Qin Hao avala la nourriture qu'il avait dans la bouche, puis répondit d'un air absent.

« Je ne sais pas ce qui ne va pas avec mon frère, il parle d'une manière tellement sarcastique, mais je dois lui envoyer l'adresse maintenant, il semble qu'il vienne, ça ne devrait pas te déranger, n'est-ce pas ? »

Pendant que Qin Hao prononçait ces mots, il avait déjà commencé à taper un message à Gu Zheng.

Lin Yi observa la scène, une pointe d'impuissance dans le regard.

« Tu ne l'as pas déjà envoyé ? Pourquoi me demandes-tu mon avis ? »

« Hahaha… » Qin Hao laissa échapper un petit rire gêné. « En fait, je pense que ça ne te dérange pas du tout.

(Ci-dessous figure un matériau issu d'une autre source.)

Lemma simple_not_svc w : simple w -> w <> a_svc0.
Proof. intros [H|[->| ->]] E; subst; done. Qed.
Lemma lookup_snoc_some {A} (c : list A) w i x : (c ++ [w]) !! i = Some x -> c !! i = Some x \/ (i = length c /\ x = w).
Proof. intros [H|[? [Hi H]%list_lookup_singleton_Some]]%lookup_app_Some; [by left|right]. split; [lia|done]. Qed.
(** One word more. *)
Lemma inv_snoc c fx fx' lb w :
  inv c fx lb -> w <> a_svc0 ->
  (plain w = true \/ w = a_ret \/ w = a_b 0 \/ exists f, f ∈ fx' /\ fx_at f = 4 * Z.of_nat (length c) /\ branching (fx_kind f)) ->
  (fx' = fx \/ exists k l, fx' = Fix_ (4 * zlen c) k l :: fx /\ hole k w) ->
  inv (c ++ [w]) fx' lb.
Proof.
  intros [Hw Hf Ho Hl] Hns Hc Hfx. assert (forall f, f ∈ fx -> f ∈ fx') as Hsub.
  { intros f Hin. destruct Hfx as [->|(k & l & -> & _)]; [done|]. by right. }
  split.
  - intros i x [Hi|[-> ->]]%lookup_snoc_some.
    + destruct (Hw i x Hi) as [?|[?|[?|[[? (j & n & -> & Hj & Hm)]|(f & Hin & Ha & Hb)]]]]; [tauto..| |].
      * right; right; right; left. split; [done|]. exists j, n. split; [done|]. split; [by apply lookup_app_l_Some|done].
      * do 4 right. eauto.
    + destruct Hc as [?|[?|[?|?]]]; tauto.
  - intros f Hin. assert (f ∈ fx \/ exists k l, f = Fix_ (4 * zlen c) k l /\ hole k w) as [Hin'|(k & l & -> & Hh)].
    { destruct Hfx as [->|(k & l & -> & Hh)]; [by left|]. apply elem_of_cons in Hin as [->|?]; [right; eauto|by left]. }
    + destruct (Hf f Hin') as (i & x & Ha & Hi & Hh). exists i, x. split; [done|]. split; [by apply lookup_app_l_Some|done].
    + exists (length c), w. split; [done|]. split; [by apply list_lookup_middle|done].
  - destruct Hfx as [->|(k & l & -> & _)]; [done|]. cbn. constructor; [|done]. intros (f & Ha & Hin)%list_elem_of_fmap.
    destruct (Hf f Hin) as (i & x & Hi & Hx & _). apply lookup_lt_Some in Hx. cbn in Ha. unfold zlen in Ha. lia.
  - eapply Forall_impl; [exact Hl|]. intros l [?|(k & -> & Hk & Hn)]; [by left|right]. exists k. split; [done|]. rewrite length_app. cbn.
    split; [lia|]. intros [Hi|[_ E]]%lookup_snoc_some; [done|]. by symmetry in E.
Qed.
Lemma inv_run (late : bool) c fx lb l :
  (late = true -> (mark <= length c)%nat) -> run_ok (fun n => n ∈ calls \/ (late = true /\ n = 64)) l -> inv c fx lb -> inv (c ++ l) fx lb.
Proof.
  intros Hlate Hr. revert c Hlate. induction Hr as [|w l Hs Hr IH|n l Hp Hr IH]; intros c Hlate Hi.
  - by rewrite app_nil_r.
  - replace (c ++ w :: l) with ((c ++ [w]) ++ l) by by rewrite <- app_assoc. apply IH; [rewrite length_app; intros; specialize (Hlate ltac:(done)); lia|].
    eapply inv_snoc; [done|by apply simple_not_svc| |by left]. destruct Hs as [?|[?|?]]; tauto.
  - replace (c ++ a_movz X8 n 0 :: a_svc0 :: l) with (((c ++ [a_movz X8 n 0]) ++ [a_svc0]) ++ l) by by rewrite <- !app_assoc.
    apply IH; [rewrite !length_app; intros; specialize (Hlate ltac:(done)); lia|].
    assert (inv (c ++ [a_movz X8 n 0]) fx lb) as Hi1.
    { eapply inv_snoc; [done| |left; by apply plain_movz|by left]. intros E.
      pose proof (plain_movz X8 n 0 ltac:(lia)) as Hp0. by rewrite E in Hp0. }
    destruct Hi1 as [Hw Hf Ho Hl].
    assert (may (S (length c)) n) as Hmay.
    { destruct Hp as [?|[Hl1 ->]]; [by left|right]. specialize (Hlate Hl1). split; [done|lia]. }
    split.
    + intros i x [Hx|[-> ->]]%lookup_snoc_some.
      * destruct (Hw i x Hx) as [?|[?|[?|[[? (j & n' & -> & Hj & Hm)]|(f & Hin & Ha & Hb)]]]]; [tauto..| |].
        -- right; right; right; left. split; [done|]. exists j, n'. split; [done|]. split; [by apply lookup_app_l_Some|done].
        -- do 4 right. eauto.
      * do 3 right. left. split; [done|]. exists (length c), n. rewrite length_app. cbn. split; [lia|].
        split; [rewrite <- app_assoc; by apply list_lookup_middle|]. by rewrite Nat.add_1_r.
    + intros f Hin. destruct (Hf f Hin) as (i & x & Ha & Hx & Hh). exists i, x. split; [done|]. split; [by apply lookup_app_l_Some|done].
    + done.
    + (* a label is never between the two *)
      destruct Hi as [_ _ _ Hl0]. eapply Forall_impl; [exact Hl0|]. intros x [?|(k & -> & Hk & Hn)]; [by left|right]. exists k. split; [done|].
      rewrite !length_app. cbn. split; [lia|]. intros [Hx|[-> _]]%lookup_snoc_some; [|rewrite length_app in Hk; cbn in Hk; lia].
      apply lookup_snoc_some in Hx as [?|[_ E]]; [done|]. pose proof (plain_movz X8 n 0 ltac:(lia)) as Hp0. by rewrite <- E in Hp0.
Qed.
Lemma inv_place c fx lb l : inv c fx lb -> inv c fx (<[l := 4 * zlen c]> lb).
Proof.
  intros [Hw Hf Ho Hl]. split; [done..|]. apply Forall_insert; [done|]. right. exists (length c). split; [done|]. split; [done|].
  by rewrite lookup_ge_None_2.
Qed.
Lemma inv_newlab c fx lb : inv c fx lb -> inv c fx (lb ++ [-1]).
Proof. intros [Hw Hf Ho Hl]. split; [done..|]. apply Forall_app. split; [done|]. constructor; [by left|done]. Qed.

(** ** The generator's steps *)
Section pres.
Context (late : bool).
Definition good (g : gst) : Prop :=
  inv (rev (code g)) (fixes g) (lab g) /\ (late = true -> (mark <= length (code g))%nat).
Definition pres {A} (x : gen A) : Prop := forall g a g', good g -> x g = Ret (inr (a, g')) -> good g'.
Abbreviation perm := (fun n => n ∈ calls \/ (late = true /\ n = 64)).

Lemma pres_ret {A} (a : A) : pres (sret a).
Proof. by intros g b g' Hg [= _ <-]. Qed.
Lemma pres_die {A} d : pres (die d : gen A).
Proof. by intros g b g' Hg E. Qed.
Lemma pres_fault {A} : pres (sfault : gen A).
Proof. by intros g b g' Hg E. Qed.
Lemma pres_diverge {A} : pres (sdiverge : gen A).
Proof. by intros g b g' Hg E. Qed.
Lemma pres_get : pres sget.
Proof. by intros g b g' Hg [= _ <-]. Qed.
Lemma pres_outcome {A} (o : outcome A) : pres (of_outcome o).
Proof. intros g b g' Hg [_ ->]%of_outcome_inv. done. Qed.
Lemma pres_bind {A B} (x : gen A) (f : A -> gen B) : pres x -> (forall a, pres (f a)) -> pres (sbind x f).
Proof. intros Hx Hf g b g' Hg E. apply sbind_inv in E as (a & g1 & E1 & E2). eapply Hf; [|exact E2]. by eapply Hx. Qed.
(** A change of what the code does not depend on. *)
Lemma pres_mod f : (forall g, code (f g) = code g /\ fixes (f g) = fixes g /\ lab (f g) = lab g) -> pres (smod f).
Proof. intros Hf g a g' Hg [= _ <-]. destruct (Hf g) as (H1 & H2 & H3). unfold good. by rewrite H1, H2, H3. Qed.
Lemma pres_rodata l : pres (add_rodata l).
Proof. by intros g a g' Hg [= _ <-]. Qed.
Lemma pres_emits l : run_ok perm l -> pres (emits l).
Proof.
  intros Hr g a g' [Hi Hm] [= _ <-]. unfold good. cbn. rewrite rev_app_distr, rev_involutive. split.
  - eapply inv_run; [|done|done]. by rewrite length_rev.
  - intros Hl. rewrite length_app. specialize (Hm Hl). lia.
Qed.
Lemma pres_straight l : straight l -> pres (emits l).
Proof. intros H. by apply pres_emits, straight_run. Qed.
Lemma pres_emit w : simple w -> pres (emit w).
Proof. intros H g a g' Hg E. apply (pres_emits [w] ltac:(by constructor; [|constructor]) g a g' Hg E). Qed.
Lemma pres_newlab : pres newlab.
Proof. intros g a g' [Hi Hm] [= _ <-]. split; [by apply inv_newlab|done]. Qed.
Lemma pres_place l : pres (place l).
Proof.
  intros g a g' [Hi Hm] [= _ <-]. split; [|done]. cbn. unfold code_n.
  replace (zlen (code g)) with (zlen (rev (code g))) by (unfold zlen; by rewrite length_rev). by apply inv_place.
Qed.
(** A hole with its fixup, and what follows. *)
Lemma pres_hole1 k l w :
  hole k w -> w <> a_svc0 -> (branching k \/ plain w = true) -> pres (do! _ := fix_here k l in emit w).
Proof.
  intros Hh Hs Hb g a g' Hg E. apply sbind_inv in E as (? & g1 & [= _ <-] & [= _ <-]).
  destruct Hg as [Hi Hm]. split; [|intros Hl; specialize (Hm Hl); cbn; lia]. cbn.
  eapply inv_snoc; [exact Hi|done| |].
  - destruct Hb as [Hb|Hp]; [|tauto]. right; right; right. eexists. split; [by left|]. split; [|done]. cbn. unfold code_n, zlen. by rewrite length_rev.
  - right. exists k, l. split; [|done]. unfold code_n, zlen. by rewrite length_rev.
Qed.
Lemma pres_hole {A} k l w (f : () -> gen A) :
  hole k w -> w <> a_svc0 -> (branching k \/ plain w = true) -> (forall a, pres (f a)) ->
  pres (do! _ := fix_here k l in do! a := emit w in f a).
Proof.
  intros Hh Hs Hb Hf g a g' Hg E. apply sbind_inv in E as (u & g1 & E1 & E). apply sbind_inv in E as (u' & g2 & E2 & E).
  eapply Hf; [|exact E]. eapply (pres_hole1 k l w); [done..|exact Hg|]. unfold sbind at 1. rewrite E1. exact E2.
Qed.
Lemma pres_branch l : pres (emit_branch l).
Proof. apply pres_hole1; [by exists 0|done|by left]. Qed.
Lemma pres_call l : pres (emit_call l).
Proof. apply pres_hole1; [by exists 0|done|by left]. Qed.
Lemma pres_bcond cc l : pres (emit_bcond cc l).
Proof. apply pres_hole1; [by exists cc, 0|apply top_not_svc; by rewrite bcond_top|by left]. Qed.
Lemma pres_cbz rt l : pres (emit_cbz rt l).
Proof. apply pres_hole1; [by exists rt, 0|apply top_not_svc; by rewrite cbz_top|by left]. Qed.
Lemma pres_addr rd s off : pres (emit_addr rd s off).
Proof.
  assert (forall w, plain w = true -> w <> a_svc0) as Hp by (by intros w Hw ->).
  apply pres_hole; [by exists rd, 0|apply Hp, plain_adrp|right; apply plain_adrp|]. intros _.
  apply pres_hole1; [by exists rd, rd, 0|apply Hp, plain_add_imm|right; apply plain_add_imm].
Qed.

Create HintDb pres.
#[local] Hint Resolve pres_ret pres_die pres_fault pres_diverge pres_get pres_outcome pres_rodata pres_newlab pres_place
  pres_branch pres_call pres_bcond pres_cbz pres_addr : pres.
#[local] Hint Extern 1 (pres (smod _)) => (apply pres_mod; done) : pres.
#[local] Hint Extern 1 (pres (emits _)) => (apply pres_straight; solve [strt]) : pres.
#[local] Hint Extern 1 (pres (emit_imm _ _)) => (apply pres_straight, straight_imm) : pres.
#[local] Hint Extern 1 (pres (emit _)) => (apply pres_emit; left; solve [auto with plain]) : pres.
Ltac pgo :=
  repeat first
    [ solve [auto with pres nocore]
    | lazymatch goal with
      | |- pres (sbind _ _) => apply pres_bind; [|intros ?]
      | |- pres (match ?x with _ => _ end) => destruct x
      | |- pres (let '(_, _) := ?x in _) => destruct x
      end ].

Lemma pres_range_fail file line what l1 l2 : pres (gen_range_fail file line what l1 l2).
Proof. unfold gen_range_fail. cbv zeta. pgo. Qed.
#[local] Hint Resolve pres_range_fail : pres.
Lemma pres_bounds file line what : pres (gen_bounds_check file line what).
Proof. unfold gen_bounds_check. pgo. Qed.
Lemma pres_slice_checks file line : pres (slice_checks file line).
Proof. unfold slice_checks. pgo. Qed.
#[local] Hint Resolve pres_bounds pres_slice_checks : pres.

(** The calls. *)
Lemma known_word n : n ∈ known_calls -> svc n = [a_movz X8 n 0; a_svc0].
Proof. unfold known_calls. intros H. repeat (apply elem_of_cons in H as [->|H]; [reflexivity|]). by apply not_elem_of_nil in H. Qed.
Lemma pres_svc l n : straight l -> n ∈ known_calls -> perm n -> pres (emits (l ++ svc n)).
Proof.
  intros Hl Hk Hp. rewrite known_word by done. apply pres_emits, run_app; [by apply straight_run|]. apply run_call; [done|]. constructor.
Qed.
(** X29. The second variant ends its loop at 100: in a run that passes
    the guard, has no write fail and receives its organisation units
    (fewer than 2^53 of them, as in every JavaScript array) and its
    indicator group, the last progress UPDATE, that of the last unit,
    stores exactly 100, and every progress value stored before it is
    between 0 and 100; the binary64 rounding of [(i / totalSteps) * 100]
    never leaves that range. *)
Theorem second_variant_reaches_100 net s units u w :
  status s ≠ running → no_faults w →
  fst (fetch_units net s w) = Ret units → indicatorGroup net ≠ None →
  last units = Some u → Z.of_nat (length units) < 2 ^ 53 →
  let n := Z.of_nat (length units) in
  ∃ js finish,
    journal (snd (queryDHIS2' net s w))
    = journal w ++ js
      ++ [SqlProgress 100 (step_message n n (ou_name u)) (ou_id u);
          SqlSealExecution finish completed (entropy w (drawn w));
          SqlTaskCompleted finish (id s)]
    ∧ ∀ st p, st ∈ js → written_progress st = Some p → 0 ≤ p ≤ 100.
Proof.
  intros Hst Hw Hunits Hinds Hlast Hlen. cbv zeta.
  assert (Hj : journal (snd (queryDHIS2' net s w))
               = journal w ++ run_statements Second net s units w).
  { unfold run_statements. cbv zeta. unfold queryDHIS2'.
    destruct (decide (status s ≠ running)); [| contradiction].
    unfold bind at 1; unfold randomUUID at 1; cbv beta iota.
    unfold bind at 1; unfold new_Date at 1; cbv beta iota.
    match goal with
    | |- context [bind (try_catch (bind (db_run (SqlInsertExecution ?j _ ?start _)) _) _)
                    _ ?w2] =>
        destruct (first_writes_trace s j start w2) as (d3 & p3 & H3 & Hp3);
          [exact Hw |]
    end.
    unfold bind at 1; rewrite H3; unfold bind at 1.
    match goal with
    | |- context [fetch_payload net s ?w3] =>
        rewrite (fetch_payload_world net s w w3),
          (fetch_payload_units net s w units Hunits)
    end.
    destruct (indicatorGroup net) as [inds|] eqn:Hi; [| contradiction].
    unfold bind at 1. simpl axios_get. unfold ret at 1. cbv beta iota.
    unfold bind at 1. simpl organisationUnits_of. unfold ret at 1.
    cbv beta iota zeta.
    match goal with
    | |- context [bind (units_loop2 net s inds ?n units 1) _ ?w3] =>
        destruct (units_loop2_trace net s inds n units 1 w3 Hp3)
          as (d4 & p4 & H4 & Hp4)
    end.
    unfold bind at 1. rewrite H4.
    unfold bind at 1; unfold new_Date at 1; cbv beta iota.
    match goal with
    | |- context [try_catch (bind (db_run (SqlSealExecution ?fin _ ?j)) _) _ ?w5] =>
        destruct (final_writes_trace s j fin w5) as (d6 & p6 & H6 & Hp6);
          [exact Hp4 |]
    end.
    rewrite H6. destruct w; simpl. rewrite <- !app_assoc. reflexivity. }
  apply last_Some in Hlast as (front & ->).
  rewrite Hj. unfold run_statements. cbv zeta.
  rewrite steps_from_app, map_app. cbn [steps_from map].
  set (n := Z.of_nat (length (front ++ [u]))) in *.
  assert (Hn : 1 + Z.of_nat (length front) = n)
    by (unfold n; rewrite length_app; simpl; lia).
  rewrite Hn.
  exists ([SqlInsertExecution (entropy w (drawn w)) (id s)
             (wallclock w (readings w)) running;
           SqlTaskStarted (entropy w (drawn w)) (id s);
           SqlMessage "Fetching organisation units" (id s)]
          ++ map (progress_stmt Second n) (steps_from 1 front)),
    (wallclock w (S (readings w))).
  split.
  - rewrite <- !app_assoc. unfold progress_stmt at 2. cbn [fst snd].
    rewrite (proj2 (progress_second_range n n ltac:(lia) Hlen) eq_refl).
    reflexivity.
  - intros st p Hin Hp. apply elem_of_app in Hin as [Hin|Hin].
    + repeat (apply elem_of_cons in Hin as [->|Hin]);
        try (apply elem_of_nil in Hin; contradiction);
        simpl in Hp; try discriminate Hp.
      injection Hp as <-. lia.
    + apply list_elem_of_fmap in Hin as ([k u0] & -> & Hk).
      apply steps_from_elem in Hk. simpl in Hp. injection Hp as <-.
      apply (progress_second_range k n); lia.
Qed.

Après tout, tu es prêt à m'apprendre à gérer l'entreprise, alors ça ne te pose probablement pas de problème que mon frère écoute nos conversations. »

En réalité, Qin Hao se sentait un peu coupable, mais après avoir passé du temps avec Lin Yi, il a réalisé que Lin Yi n'était pas si inaccessible, et c'est pourquoi il est devenu de plus en plus décomplexé.

Bien sûr, cela montre aussi qu'il considère Lin Yi comme un ami.

« Ha… Ça me dérange que votre frère assiste à la conversation ? Vous pensez vraiment que votre frère a besoin de s’asseoir à côté de moi et d’écouter ? »

Les paroles de Lin Yi firent rire Qin Hao deux fois de plus.

« Haha, pourquoi pas ? Tu as aussi des choses que mon frère a besoin d'apprendre. »

Lin Yi soupira silencieusement et décida de ne plus aborder le sujet avec Qin Hao.

« Qu'est-ce que ton frère vient de te dire ? Quelles remarques sarcastiques ? »

En entendant cela, Qin Hao n'a pas pu s'empêcher de se mettre en colère et a laissé échapper ses mots sans réfléchir.

« C'est mon frère. Il est malade mental. Il m'a appelé pour me demander où j'étais. Je lui ai parlé de notre dîner, et il m'a dit : "Attention, tu pourrais me manger." »

« Dis-moi, tu te moques de moi, non ? Si tu ne veux vraiment pas que je fasse mon coming out, dis-le simplement. Pourquoi dire des choses pareilles ? Soupir… Je suppose que je ne suis pas leur enfant biologique après tout. »

Qin Hao dit cela d'un air désemparé. S'il n'avait pas eu ses baguettes à la main, il aurait sans doute haussé les épaules, l'air complètement impuissant.

Cependant, après avoir entendu ses paroles, Lin Yi toussa, comme s'il s'étouffait.

Qin Hao fixa intensément Lin Yi, qui s'était couvert la bouche d'un mouchoir et dont le visage était légèrement rouge à cause de la toux, et dit :

«Mangez lentement, c'est une fondue épicée, c'est vraiment désagréable de s'étouffer. Buvez de l'eau glacée, ça vous aidera.»

Tout en parlant, il tendit à Lin Yi la bouteille d'eau qui se trouvait à côté de lui.

Lin Yi la prit et but quelques gorgées ; sa gorge allait beaucoup mieux.

«Comment te sens-tu ? Beaucoup mieux, n'est-ce pas ?»

Le regard de Qin Hao trahissait une plus grande inquiétude pour son ami. Son attitude envers Lin Yi avait considérablement changé. Surtout, il sentait que la personnalité de Lin Yi était bien différente de ce qu'on disait de lui.

Après avoir passé autant de temps ensemble, il s'est rendu compte que Lin Yi était une très bonne amie.

Malgré son emploi du temps chargé, il doit encore prendre le temps d'enseigner à ce novice.

« Bien mieux. »

Je me demande quelle serait la réaction de Lin Yi s'il savait ce que Qin Hao pensait.

De même, si Qin Hao savait que Lin Yi était si gentille avec lui parce qu'elle voulait... vous savez... coucher avec lui, je me demande quelle serait sa réaction.

Gu Zheng était également surpris que Lin Yi vienne manger dans ces restaurants de fondue chinoise.

Cependant, Gu Zheng réalisa rapidement que Lin Yi essayait manifestement de plaire à Qin Hao.